Tulsa police said the heat index for that day was 116 degrees Fahrenheit.
Panicking, Fields called the police while Theriot began searching his mother’s car for something that could free the crying two-year-old boy from the car’s backseat.
Unable to find anything else, Theriot used a ratchet strap from Field’s car to hit the windows of the car the toddler was trapped in. Since doing so merely dented the car’s windows, Theriot moved onto bashing the car’s front windshield. He was determined to save the boy from suffering any sort of heat-induced injury.
As Theriot’s repeated hitting bore a hole in the vehicle’s windshield, an employee from a nearby store brought him part of a clothing rack, which he used to create a hole big enough to crawl through the windshield and carry the distressed toddler out by unlocking one of the doors from the inside.
Authorities eventually arrived at the scene. They found the two-year-old red-faced and upset, but unharmed. Paramedics at the scene determined the little one was well enough to not go to the hospital.

Police found the mother of the baby shopping at ROSS. They issued her a $250 ticket for leaving her young son unattended in a vehicle in “extreme weather” conditions and “inadequate ventilation,” under the Forget Me Not Safety Ordinance.

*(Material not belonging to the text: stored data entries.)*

(** T writes {a: 1} to k, which has no file, and reads it back. *)
Lemma write_then_read_witness :
  exists m,
    deepMerge (orEmpty (@currentData samplePlatform "T" transactionT "k" (begun ∅)))
              (VObject [("a", VNumber 1)]) = Ok m
    /\ fst (@write samplePlatform 1 "T" "k" (VObject [("a", VNumber 1)]) (begun ∅))
       = Returned VUndefined
    /\ fst (@read samplePlatform "T" "k"
              (snd (@write samplePlatform 1 "T" "k" (VObject [("a", VNumber 1)])
                      (begun ∅))))
       = Returned (orEmpty m).
Proof.
  apply (@write_then_read samplePlatform 1 "T" transactionT "k"
           (VObject [("a", VNumber 1)]) (begun ∅)).
  - apply begun_consistent.
  - vm_compute. reflexivity.
  - reflexivity.
  - vm_compute. exact I.
  - vm_compute. reflexivity.
Defined.


(** ** The log: what it returns and what it keeps *)

Section LogEntries.
Context `{!Platform}.

(** *** [getLogEntries] *)

Lemma insertByLsn_sorted (l : list LogEntry) e :
  sortedByLsn l -> sortedByLsn (insertByLsn e l).
Proof.
  unfold sortedByLsn. induction l as [|x rest IH]; intros Hsorted; simpl.
  - by repeat constructor.
  - apply StronglySorted_inv in Hsorted as [Hrest Hx].
    destruct (entryLsn e <=? entryLsn x) eqn:Hle.
    + apply Z.leb_le in Hle. constructor; [by constructor |].
      constructor; [done |].
      eapply Forall_impl; [exact Hx |]. simpl. intros y Hy. lia.
    + apply Z.leb_gt in Hle. constructor; [by apply IH |].
      apply Forall_forall. intros y Hy.
      apply elem_of_insertByLsn in Hy as [->|Hy]; [lia |].
      by apply (proj1 (Forall_forall _ _) Hx).
Qed.

Lemma sortByLsn_sorted (l : list LogEntry) : sortedByLsn (sortByLsn l).
Proof.
  induction l as [|x rest IH]; simpl; [constructor |].
  by apply insertByLsn_sorted.
Qed.

Lemma elem_of_filter_bool {A} (P : A -> bool) (l : list A) x :
  x ∈ List.filter P l <-> x ∈ l /\ P x = true.
Proof. rewrite !list_elem_of_In. apply filter_In. Qed.

Lemma elem_of_validEntries (lines : list LogLine) e :
  e ∈ validEntries lines <-> Parsed e ∈ lines /\ verifyChecksum e = true.
Proof.
  unfold validEntries. rewrite list_elem_of_omap. split.
  - intros (l & Hin & Hl). destruct l as [|x]; [done |].
    destruct (verifyChecksum x) eqn:Hx; [| done]. by injection Hl as ->.
  - intros [Hin Hok]. exists (Parsed e). by rewrite Hok.
Qed.

Lemma elem_of_getLogEntries fromLSN (w : WriteAheadLog.t) e :
  e ∈ getLogEntries fromLSN w
  <-> fromOk fromLSN e = true
      /\ (e ∈ logBuffer w
          \/ (Parsed e ∈ default [] (logFile w) /\ verifyChecksum e = true)).
Proof.
  unfold getLogEntries.
  rewrite elem_of_sortByLsn, elem_of_app, !elem_of_filter_bool,
    elem_of_validEntries.
  tauto.
Qed.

The mother told police the incident was an accident and that another adult was supposed to be in the car watching him. Police questioned why she shut off and locked the car if that was the case.
Since her two-year-old son did not experience any kind of injury, police were unable to arrest the toddler’s mother for child neglect.
Theriot and Fields told Fox23 News they were relieved the child is okay. Fields also said she’s “very proud” of her son for acting on Good Samaritan impulse.
A Stroke of Luck
Theriot’s brave feat saved a life. The two-year-old he rescued was lucky to be spotte. Other families aren’t as fortunate.
Last year marked the worst year for vehicular heatstroke deaths. A record-breaking number of 53 children lost their lives from being accidentally left in a hot car for too long.
As of this year, 32 children have died from vehicular heatstroke, according to nonprofit Kids and Cars. The number is expected to rise even higher.
Though the technology to prevent these deaths from occurring is available, there’s no standard that requires all cars to have it. But child safety advocacy groups and animal advocacy groups are working to mandate this life-saving technology will eventually appear in all cars.

Oklahoma is one out of 39 US states with Good Samaritan laws protecting children or pets from dying from vehicular-induced hypo- or hyperthermia. These Good Samaritan laws protect citizens from civil liability if they break into another person’s car to save a trapped animal or child.
Oklahoma is also one of the 19 states that consider leaving children alone in a vehicle under extreme heat or cold illegal. Despite the vast majority of states with Good Samaritan laws that allow civilians to intervene if a child or pet is trapped in a hot car, a minority of states deem the act of leaving a child or animal unattended in a vehicle illegal.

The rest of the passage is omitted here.